Superoxide Anions Are Involved in Doxorubicin-Induced ERK Activation in Hepatocyte Cultures

• Published in: Annals of the New York Academy of Sciences Vol. 1090; no. 1; pp. 419 - 428
• Main Authors: NAVARRO, ROSAURA, BUSNADIEGO, IDOIA, RUIZ-LARREA, M. BEGOÑA, RUIZ-SANZ, JOSÉ IGNACIO
• Format: Journal Article
• Language: English
• Published: Malden, USA Blackwell Publishing Inc 01.12.2006
• Subjects: Animals; Anions; Antineoplastic Agents - pharmacology; Blotting, Western; doxorubicin; Doxorubicin - pharmacology; Enzyme Activation; Extracellular Signal-Regulated MAP Kinases - metabolism; hepatocyte; Hepatocytes - drug effects; Hepatocytes - enzymology; Male; MAP kinase; oxygen radicals; Phosphorylation; Rats; Rats, Sprague-Dawley; Reactive Oxygen Species - metabolism; Superoxides - metabolism
• ISSN: 0077-8923; 1749-6632
• DOI: 10.1196/annals.1378.045

:  Doxorubicin (DOX), an antineoplastic agent widely used for the treatment of cancer, belongs to the anthracycline family of antitumor antibiotics.
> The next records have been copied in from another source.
(** [SearchSimilar]: the slices it may return. *)
Definition ms_candidates (collection : string) (m : gmap string NellRecord) : list NellRecord :=
  filter (fun r => is_candidate (or_default collection) r = true) (snd <$> map_to_list m).
Definition MemoryStore_SearchSimilar (numCPU : nat) (collection : string) (query : list Z) (limit : Z)
    (s : MemoryStore) (out : list NellRecord) : Prop :=
  let candidates := ms_candidates collection (ms_records s) in
  if bool_decide (candidates = []) then out = []
  else search_returns numCPU candidates query limit out.

Definition MemoryStore_KnowledgeVector (s : MemoryStore) : gmap string HLC := ms_kv s.
Definition MemoryStore_NodeID (s : MemoryStore) : string := ms_nodeID s.
Definition MemoryStore_Close (s : MemoryStore) : MemoryStore := s.

(** ** Composite keys *)

(** No [':'] in a collection name.  A name with one makes composite keys ambiguous. *)
Definition colon : Ascii.ascii := Ascii.ascii_of_N 58.
Definition colon_free (c : string) : Prop := colon ∉ str_bytes c.
#[export] Instance colon_free_dec c : Decision (colon_free c).
Proof. unfold colon_free. apply _. Defined.

Lemma split_first_eq {A} (x : A) (l1 l2 t1 t2 : list A) :
  x ∉ l1 -> x ∉ l2 -> l1 ++ x :: t1 = l2 ++ x :: t2 -> l1 = l2 /\ t1 = t2.
Proof.
  revert l2. induction l1 as [|y l1 IH]; intros [|z l2] H1 H2 He; simpl in He; simplify_eq.
  - done.
  - destruct H2. by left.
  - destruct H1. by left.
  - rewrite not_elem_of_cons in H1, H2. by destruct (IH l2) as [-> ->]; [tauto..|].
Qed.
Lemma str_bytes_record_key c i : str_bytes (record_key c i) = str_bytes c ++ colon :: str_bytes i.
Proof. unfold record_key. by rewrite !str_bytes_app. Qed.
Lemma record_key_inj c c' i i' :
  colon_free c -> colon_free c' -> record_key c i = record_key c' i' -> c = c' /\ i = i'.
Proof.
  intros Hc Hc' He. apply (f_equal str_bytes) in He. rewrite !str_bytes_record_key in He.
  apply split_first_eq in He as [H1 H2]; [|done..].
  split; by apply str_bytes_inj.
Qed.
Lemma rkey_collection r r' :
  colon_free (Collection r) -> colon_free (Collection r') -> rkey r = rkey r' ->
  Collection r = Collection r'.
Proof. intros H H' He. by apply record_key_inj in He as [? _]. Qed.
Lemma or_default_idemp c : or_default (or_default c) = or_default c.
Proof. unfold or_default. repeat case_bool_decide; done. Qed.
Lemma or_default_colon_free c : colon_free c -> colon_free (or_default c).
Proof.
  unfold or_default. case_bool_decide; [|done].
  intros _. by apply (bool_decide_unpack (colon_free DefaultCollection)).
Qed.
(** A collection a record can be stored under. *)
Definition coll_ok (c : string) : Prop := colon_free c /\ c <> "".
Lemma or_default_ok c : colon_free c -> coll_ok (or_default c).
Proof.
  intros Hc. split; [by apply or_default_colon_free|]. unfold or_default. by case_bool_decide.
Qed.
Lemma or_default_id c : c <> "" -> or_default c = c.
Proof. intros Hc. unfold or_default. by case_bool_decide. Qed.
Lemma normalize_id r : Collection r <> "" -> normalize r = r.
Proof. intros Hc. unfold normalize. rewrite or_default_id by done. by destruct r. Qed.
Lemma normalize_clock r : Clock (normalize r) = Clock r.
Proof. done. Qed.
Lemma rkey_normalize r : rkey (normalize r) = record_key (or_default (Collection r)) (ID r).
Proof. done. Qed.
Lemma rkey_restamp c n r : rkey (restamp c n r) = rkey r.
Proof. done. Qed.
Lemma rkey_mark_deleted r : rkey (mark_deleted r) = rkey r.
Proof. done. Qed.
DOX may undergo one‐electron reduction to the corresponding semiquinone free radical by flavin‐containing reductases. Under aerobic conditions, the semiquinone radical reacts rapidly with oxygen to generate superoxide anion, undergoing redox cycling. At moderate concentrations, reactive oxygen species (ROS) play an important role as regulatory mediators in signaling processes. We have shown that DOX increased phosphorylation of enzymes comprising mitogen‐activated protein (MAP) kinase cascades in primary hepatocyte cultures, and that this action was independent of oxidant damage. In particular, extracellular signal‐regulated kinase (ERK) was phosphorylated by the drug treatment. In this work, we have determined the possible involvement of particular free radicals in DOX‐induced ERK phosphorylation in hepatocyte cultures by using specific free radical scavengers. The levels of ERK phosphorylation were measured by Western blot analysis with an anti‐Thr202/Tyr204‐phosphorylated p44/p42 MAPK antibody. Deferoxamine (DFO; iron chelator), catalase (hydrogen peroxide‐removing enzyme), or α‐tocopherol (peroxyl‐radical scavenger) did not affect DOX‐increased ERK phosphorylation levels. However, the cell‐permeable superoxide dismutase mimetic MnTBAP and the flavin‐containing enzyme inhibitor diphenyleneiodonium reverted DOX‐induced effects. These results suggest that superoxide anions, probably generated by DOX metabolism, are involved in the effects of the anthracycline on the MAP kinase cascade activation.